■ Records for this task ■
- Opening Delimiter -

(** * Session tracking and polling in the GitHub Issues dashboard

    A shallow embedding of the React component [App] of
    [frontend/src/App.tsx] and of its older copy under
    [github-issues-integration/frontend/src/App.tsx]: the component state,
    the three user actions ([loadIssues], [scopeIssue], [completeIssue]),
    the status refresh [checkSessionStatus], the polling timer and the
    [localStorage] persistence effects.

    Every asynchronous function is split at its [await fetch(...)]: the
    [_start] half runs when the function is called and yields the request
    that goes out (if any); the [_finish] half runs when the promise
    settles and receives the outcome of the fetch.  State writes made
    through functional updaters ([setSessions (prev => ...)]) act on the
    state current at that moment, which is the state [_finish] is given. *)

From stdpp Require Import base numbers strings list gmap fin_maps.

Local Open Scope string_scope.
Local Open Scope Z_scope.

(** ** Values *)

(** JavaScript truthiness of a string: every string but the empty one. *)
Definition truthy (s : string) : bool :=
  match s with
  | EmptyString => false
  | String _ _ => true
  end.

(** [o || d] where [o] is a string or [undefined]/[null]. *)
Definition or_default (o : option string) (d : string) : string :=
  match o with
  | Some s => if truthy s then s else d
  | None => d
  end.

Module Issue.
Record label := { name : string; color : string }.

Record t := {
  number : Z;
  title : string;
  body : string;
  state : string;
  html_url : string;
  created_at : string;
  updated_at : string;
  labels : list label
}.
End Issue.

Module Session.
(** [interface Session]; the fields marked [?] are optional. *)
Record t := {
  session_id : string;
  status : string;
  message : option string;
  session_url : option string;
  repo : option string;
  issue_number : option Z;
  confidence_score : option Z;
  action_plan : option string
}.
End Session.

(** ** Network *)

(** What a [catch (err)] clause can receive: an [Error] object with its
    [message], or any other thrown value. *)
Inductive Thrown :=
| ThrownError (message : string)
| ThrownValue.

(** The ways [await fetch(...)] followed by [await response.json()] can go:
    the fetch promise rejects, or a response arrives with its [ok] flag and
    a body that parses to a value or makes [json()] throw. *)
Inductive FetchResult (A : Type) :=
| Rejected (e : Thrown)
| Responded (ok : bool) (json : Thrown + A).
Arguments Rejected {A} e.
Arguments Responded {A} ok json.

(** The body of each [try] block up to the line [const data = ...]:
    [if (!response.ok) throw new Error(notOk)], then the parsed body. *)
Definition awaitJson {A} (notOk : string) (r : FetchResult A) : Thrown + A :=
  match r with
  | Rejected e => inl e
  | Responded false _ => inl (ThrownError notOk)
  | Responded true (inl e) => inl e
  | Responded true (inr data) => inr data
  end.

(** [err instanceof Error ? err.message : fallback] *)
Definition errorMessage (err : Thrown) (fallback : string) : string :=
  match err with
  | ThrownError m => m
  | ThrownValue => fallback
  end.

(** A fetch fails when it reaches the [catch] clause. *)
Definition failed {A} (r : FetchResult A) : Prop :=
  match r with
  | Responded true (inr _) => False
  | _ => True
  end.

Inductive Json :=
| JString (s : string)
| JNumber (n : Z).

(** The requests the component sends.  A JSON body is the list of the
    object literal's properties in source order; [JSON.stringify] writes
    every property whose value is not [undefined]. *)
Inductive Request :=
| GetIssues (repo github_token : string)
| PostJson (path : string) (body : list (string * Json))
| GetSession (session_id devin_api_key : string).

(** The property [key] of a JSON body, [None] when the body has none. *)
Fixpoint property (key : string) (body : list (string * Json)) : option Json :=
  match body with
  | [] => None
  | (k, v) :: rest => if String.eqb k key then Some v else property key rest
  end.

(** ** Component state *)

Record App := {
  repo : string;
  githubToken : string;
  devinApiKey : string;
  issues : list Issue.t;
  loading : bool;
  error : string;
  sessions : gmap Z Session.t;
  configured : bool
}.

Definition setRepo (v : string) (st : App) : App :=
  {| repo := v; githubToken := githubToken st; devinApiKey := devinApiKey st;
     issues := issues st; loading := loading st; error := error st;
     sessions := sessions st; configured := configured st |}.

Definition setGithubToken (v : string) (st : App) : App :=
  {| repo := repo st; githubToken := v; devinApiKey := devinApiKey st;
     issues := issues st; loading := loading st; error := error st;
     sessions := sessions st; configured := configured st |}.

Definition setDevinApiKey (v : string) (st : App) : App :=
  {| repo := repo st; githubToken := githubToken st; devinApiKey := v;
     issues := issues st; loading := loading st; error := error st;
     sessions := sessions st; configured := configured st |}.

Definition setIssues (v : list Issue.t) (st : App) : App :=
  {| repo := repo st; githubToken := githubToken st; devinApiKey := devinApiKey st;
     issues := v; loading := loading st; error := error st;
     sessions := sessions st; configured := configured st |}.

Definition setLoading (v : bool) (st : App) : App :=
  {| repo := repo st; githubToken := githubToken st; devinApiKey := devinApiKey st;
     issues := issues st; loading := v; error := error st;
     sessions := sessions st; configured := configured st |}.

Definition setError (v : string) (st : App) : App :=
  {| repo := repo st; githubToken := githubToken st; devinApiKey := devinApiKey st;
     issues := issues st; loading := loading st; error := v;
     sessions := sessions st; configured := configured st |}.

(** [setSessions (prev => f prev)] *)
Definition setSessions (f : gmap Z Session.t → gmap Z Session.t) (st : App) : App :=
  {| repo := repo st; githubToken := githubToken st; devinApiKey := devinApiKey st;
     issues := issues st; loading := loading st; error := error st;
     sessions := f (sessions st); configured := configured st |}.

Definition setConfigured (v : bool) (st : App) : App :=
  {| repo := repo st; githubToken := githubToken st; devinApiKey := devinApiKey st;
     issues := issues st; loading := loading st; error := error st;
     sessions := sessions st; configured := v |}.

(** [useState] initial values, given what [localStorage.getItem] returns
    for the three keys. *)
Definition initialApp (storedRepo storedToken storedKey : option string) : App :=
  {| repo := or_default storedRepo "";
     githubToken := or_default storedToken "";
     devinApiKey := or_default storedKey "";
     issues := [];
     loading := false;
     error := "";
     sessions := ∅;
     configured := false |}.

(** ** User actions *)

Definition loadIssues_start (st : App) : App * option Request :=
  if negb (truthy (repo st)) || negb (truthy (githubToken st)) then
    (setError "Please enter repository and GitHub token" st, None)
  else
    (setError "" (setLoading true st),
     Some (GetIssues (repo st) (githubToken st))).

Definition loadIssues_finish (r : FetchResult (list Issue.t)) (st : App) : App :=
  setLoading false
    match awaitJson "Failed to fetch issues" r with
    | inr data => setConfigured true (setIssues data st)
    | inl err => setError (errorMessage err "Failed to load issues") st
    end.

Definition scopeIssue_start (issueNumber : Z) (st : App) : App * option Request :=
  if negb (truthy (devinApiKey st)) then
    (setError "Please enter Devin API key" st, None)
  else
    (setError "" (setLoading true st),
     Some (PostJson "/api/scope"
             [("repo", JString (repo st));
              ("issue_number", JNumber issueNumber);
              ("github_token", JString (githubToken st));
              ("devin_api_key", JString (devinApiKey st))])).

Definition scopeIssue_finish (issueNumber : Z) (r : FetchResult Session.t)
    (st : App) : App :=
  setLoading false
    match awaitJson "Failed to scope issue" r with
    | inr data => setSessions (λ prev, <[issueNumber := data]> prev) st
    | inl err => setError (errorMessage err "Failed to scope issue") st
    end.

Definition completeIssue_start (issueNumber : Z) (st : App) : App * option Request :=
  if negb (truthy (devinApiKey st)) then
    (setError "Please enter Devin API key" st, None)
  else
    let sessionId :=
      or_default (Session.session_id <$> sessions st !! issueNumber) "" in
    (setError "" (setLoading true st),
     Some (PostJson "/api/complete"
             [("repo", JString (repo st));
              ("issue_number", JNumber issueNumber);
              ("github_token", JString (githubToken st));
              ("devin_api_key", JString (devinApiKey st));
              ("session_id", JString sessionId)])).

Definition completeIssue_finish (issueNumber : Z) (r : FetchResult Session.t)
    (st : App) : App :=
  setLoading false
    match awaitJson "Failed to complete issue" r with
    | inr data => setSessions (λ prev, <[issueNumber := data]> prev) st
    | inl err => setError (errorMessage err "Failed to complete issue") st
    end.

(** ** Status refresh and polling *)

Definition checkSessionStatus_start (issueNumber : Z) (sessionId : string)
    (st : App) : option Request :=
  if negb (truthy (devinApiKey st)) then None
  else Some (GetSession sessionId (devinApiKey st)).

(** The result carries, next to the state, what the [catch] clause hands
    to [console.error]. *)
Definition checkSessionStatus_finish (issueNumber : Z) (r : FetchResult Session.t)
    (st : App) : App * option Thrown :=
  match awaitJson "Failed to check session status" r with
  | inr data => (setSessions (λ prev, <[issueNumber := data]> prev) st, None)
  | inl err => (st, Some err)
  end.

- Closing Delimiter -

■ Exercise ■
What you return should be the lines from the beginning of the records through the one that contains "the status refresh", repeated exactly and with no additions.

■ The completed task ■
(** * Session tracking and polling in the GitHub Issues dashboard

    A shallow embedding of the React component [App] of
    [frontend/src/App.tsx] and of its older copy under
    [github-issues-integration/frontend/src/App.tsx]: the component state,
    the three user actions ([loadIssues], [scopeIssue], [completeIssue]),
    the status refresh [checkSessionStatus], the polling timer and the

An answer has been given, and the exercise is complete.